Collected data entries
..........

(** * Grocery_Optimization: the project-tree builder of [setup_project.py]

    A shallow embedding of [setup_project.py] (classes [Folder] and
    [ProjectTemplate]) and the properties of its tree-resolution algorithm.

    Modelling choices, all taken from the source:
    - a [Folder] object is a value carrying its allocation serial number
      ([oid], standing for Python object identity); its attributes are never
      assigned after [__init__], so values and objects agree on everything
      but identity;
    - the attribute [folder_name] is optional: [__init__] returns before
      assigning it when the name check raises;
    - the operating system is a set of existing directories, a map from file
      names to contents and the list of printed lines; [os.mkdir] raises
      [FileExistsError] on an existing directory and succeeds otherwise,
      writing a file always succeeds (permissions, missing parent
      directories and files in the way of a directory are not modelled);
    - the data frame is the list of its rows, in file order; a row has a
      string [folder_name], a string [parent], a README text that is a
      string or [None] (the [Optional[str]] of [Folder.__init__]) and a
      boolean [minimal]. Reading the template file is outside the model:
      [ProjectTemplate.__init__] starts from the rows;
    - exceptions are explicit: an [outcome] is a value or a raised
      exception, and the state reached so far is kept in both cases;
    - [_check_parent_branch_exists] recurses on fuel; [create_project_tree]
      gives it as many units as there are rows, which is shown to be enough
      ([create_project_tree_total]). *)

From stdpp Require Import base strings list gmap sets pretty.

Set Warnings "-register-all".

(** ** Python string and list primitives *)

Module Py.

(** [sub in s] for two [str]: substring test. *)
Fixpoint contains (sub s : string) : bool :=
  if String.prefix sub s then true
  else match s with
       | EmptyString => false
       | String _ s' => contains sub s'
       end.

(** [sep.join(l)] *)
Definition join (sep : string) (l : list string) : string :=
  String.concat sep l.

(** [any([...])] *)
Definition any (l : list bool) : bool := existsb id l.

(** [str(i)] for a digit [1 <= i <= 9]. *)
Definition str_digit (i : nat) : string :=
  String (Ascii.ascii_of_nat (48 + i)) EmptyString.

Definition upper (c : Ascii.ascii) : Ascii.ascii :=
  let n := Ascii.nat_of_ascii c in
  if Nat.leb 97 n && Nat.leb n 122 then Ascii.ascii_of_nat (n - 32) else c.

Definition lower (c : Ascii.ascii) : Ascii.ascii :=
  let n := Ascii.nat_of_ascii c in
  if Nat.leb 65 n && Nat.leb n 90 then Ascii.ascii_of_nat (n + 32) else c.

Fixpoint lower_all (s : string) : string :=
  match s with
  | EmptyString => EmptyString
  | String c s' => String (lower c) (lower_all s')
  end.

(** [s.capitalize()], on ASCII letters. *)
Definition capitalize (s : string) : string :=
  match s with
  | EmptyString => EmptyString
  | String c s' => String (upper c) (lower_all s')
  end.

(** [l.index(x)]: position of the first occurrence, if any. *)
Fixpoint index (x : string) (l : list string) : option nat :=
  match l with
  | [] => None
  | y :: l' => if decide (y = x) then Some 0 else S <$> index x l'
  end.

(** The values compared by [err.args == '...']: a [str] or a tuple of
    [str]. Values of different types are never equal. *)
Inductive value :=
| Str (s : string)
| Tuple (l : list string).

Definition eq (a b : value) : bool :=
  match a, b with
  | Str x, Str y => bool_decide (x = y)
  | Tuple x, Tuple y => bool_decide (x = y)
  | _, _ => false
  end.

Definition nl : string := String (Ascii.ascii_of_nat 10) EmptyString.
Definition dquote : string := String (Ascii.ascii_of_nat 34) EmptyString.

End Py.

(** [wrap(target, wrapping_str)] *)
Definition wrap (target wrapping_str : string) : string :=
  Py.join "" [wrapping_str; target; wrapping_str].

(** ** Exceptions and outcomes *)

Inductive exn :=
| Exception (msg : string)
| KeyError (key : string)         (* a missing dictionary key *)
| IndexKeyError (i : nat)         (* [KeyError] of [df.at] on a missing row *)
| AttributeError (attr : string)
| FileExistsError (path : string).

(** [err.args] *)
Definition args (e : exn) : Py.value :=
  match e with
  | Exception msg => Py.Tuple [msg]
  | KeyError k => Py.Tuple [k]
  | IndexKeyError _ => Py.Tuple []
  | AttributeError a => Py.Tuple [a]
  | FileExistsError p => Py.Tuple ["17"; "File exists"]
  end.

(** [str(err)], as printed by [print(err)] and ['{0}'.format(err)]. *)
Definition str_exn (e : exn) : string :=
  match e with
  | Exception msg => msg
  | KeyError k => "'" +:+ k +:+ "'"
  | IndexKeyError _ => "index"
  | AttributeError a => "'Folder' object has no attribute '" +:+ a +:+ "'"
  | FileExistsError p => "[Errno 17] File exists: '" +:+ p +:+ "'"
  end.

Inductive outcome (A : Type) :=
| Ret (a : A)
| Raise (e : exn).
Arguments Ret {A} a.
Arguments Raise {A} e.

(** ** The world outside the program *)

Record World := mkWorld {
  dirs : gset string;          (* existing directories *)
  files : gmap string string;  (* file name -> contents *)
  stdout : list string;        (* printed lines, oldest first *)
  next_oid : nat               (* serial number of the next object *)
}.

Definition print (line : string) (w : World) : World :=
  mkWorld (dirs w) (files w) (stdout w ++ [line]) (next_oid w).

(** [os.mkdir(path)] *)
Definition os_mkdir (path : string) (w : World) : outcome unit * World :=
  if decide (path ∈ dirs w) then (Raise (FileExistsError path), w)
  else (Ret tt, mkWorld ({[path]} ∪ dirs w) (files w) (stdout w) (next_oid w)).

(** [with open(name, 'w') as f: f.write(...)]: the file is replaced. *)
Definition write_file (name contents : string) (w : World) : World :=
  mkWorld (dirs w) (<[name := contents]> (files w)) (stdout w) (next_oid w).

Definition alloc (w : World) : nat * World :=
  (next_oid w, mkWorld (dirs w) (files w) (stdout w) (S (next_oid w))).

(** ** class Folder *)

Inductive Folder := mkFolder {
  oid : nat;
  folder_name : option string;   (* [None]: the attribute was never set *)
  parent : option Folder;
  readme_text : option string
}.

Definition reserved_chars : list string :=
  ["<"; ">"; ":"; Py.dquote; "/"; "\"; "|"; "?"; "*"].

Definition reserved_names : list string :=
  ["CON"; "PRN"; "AUX"]
    ++ map (λ i, "COM" +:+ Py.str_digit i) (seq 1 9)
    ++ map (λ i, "LPT" +:+ Py.str_digit i) (seq 1 9).

Definition has_reserved_char (name : string) : bool :=
  Py.any (map (λ c, Py.contains c name) reserved_chars).

Definition has_reserved_name (name : string) : bool :=
  Py.any (map (λ n, Py.contains n name) reserved_names).

(** The [try] block of [__init__]: the name the object gets, or the
    exception raised by the checks. *)
Definition checked_name (name : string) (parent : option Folder)
  : outcome string :=
  if has_reserved_char name then Raise (Exception "ReservedCharError")
  else if has_reserved_name name then Raise (Exception "ReservedNameError")
  else match parent with
       | None => Ret "."
       | Some _ => Ret name
       end.

Definition msg_other (kind : string) : string :=
  "Other unexpected error occurred: " +:+ kind.

(** The line meant for a reserved character. *)
Definition msg_reserved_chars : string :=
  "A reserved character (" +:+ Py.join ", " reserved_chars
    +:+ ") was used. Initialization Failed".

(** The line meant for a reserved name. *)
Definition msg_reserved_names : string :=
  "A reserved name (" +:+ Py.join ", " reserved_names
    +:+ ") was used. Initialization Failed".

(** The [except Exception as err] block of [__init__]. *)
Definition report_init_error (err : exn) (w : World) : World :=
  if Py.eq (args err) (Py.Str "ReservedCharError") then
    print msg_reserved_chars w
  else if Py.eq (args err) (Py.Str "ReservedNameError") then
    print msg_reserved_names w
  else print (msg_other (str_exn err)) w.

(** The [while] loop of [folder_path]: [path] collects the names met
    while walking up from [p]. *)
Fixpoint walk_up (p : Folder) (path : list string) : outcome (list string) :=
  match p with
  | mkFolder _ None _ _ => Raise (AttributeError "folder_name")
  | mkFolder _ (Some n) pp _ =>
      match pp with
      | None => Ret (path ++ [n])
      | Some q => walk_up q (path ++ [n])
      end
  end.

(** [Folder.folder_path] *)
Definition folder_path (self : Folder) : outcome string :=
  match folder_name self with
  | None => Raise (AttributeError "folder_name")
  | Some n =>
      let walked := match parent self with
                    | None => Ret [n]
                    | Some p => walk_up p [n]
                    end in
      match walked with
      | Raise e => Raise e
      | Ret path => Ret (Py.join "/" (rev path))
      end
  end.

(** [Folder.create_folder] *)
Definition create_folder (self : Folder) (w : World) : outcome unit * World :=
  match folder_path self with
  | Raise e => (Raise e, w)
  | Ret path =>
      let w1 := match os_mkdir path w with
                | (Raise err, w') => print (str_exn err) w'
                | (Ret _, w') => w'
                end in
      match readme_text self with
      | None => (Ret tt, w1)
      | Some text =>
          let name := default "" (folder_name self) in
          (Ret tt,
           write_file (path +:+ "/README_" +:+ Py.capitalize name +:+ ".md")
             ("##" +:+ wrap (Py.capitalize name) "**" +:+ Py.nl +:+ Py.nl
                +:+ "Folder path: " +:+ wrap path "`" +:+ Py.nl +:+ Py.nl
                +:+ text) w1)
      end
  end.

(** [Folder.__init__]: the call [Folder(folder_name, parent, readme_text)].
    It returns the new object, or raises what [create_folder] raises. *)
Definition Folder__init__ (name : string) (parent : option Folder)
    (readme_text : option string) (w : World) : outcome Folder * World :=
  let '(o, w) := alloc w in
  match checked_name name parent with
  | Raise err =>
      (Ret (mkFolder o None parent readme_text), report_init_error err w)
  | Ret n =>
      let self := mkFolder o (Some n) parent readme_text in
      match parent with
      | None => (Ret self, w)
      | Some _ =>
          match create_folder self w with
          | (Raise e, w') => (Raise e, w')
          | (Ret _, w') => (Ret self, w')
          end
      end
  end.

..........

◆ **Your goal**: Pull out every line of the entries that includes the word "target".

◆ **Response for this exercise**:
(** [wrap(target, wrapping_str)] *)
Definition wrap (target wrapping_str : string) : string :=
  Py.join "" [wrapping_str; target; wrapping_str].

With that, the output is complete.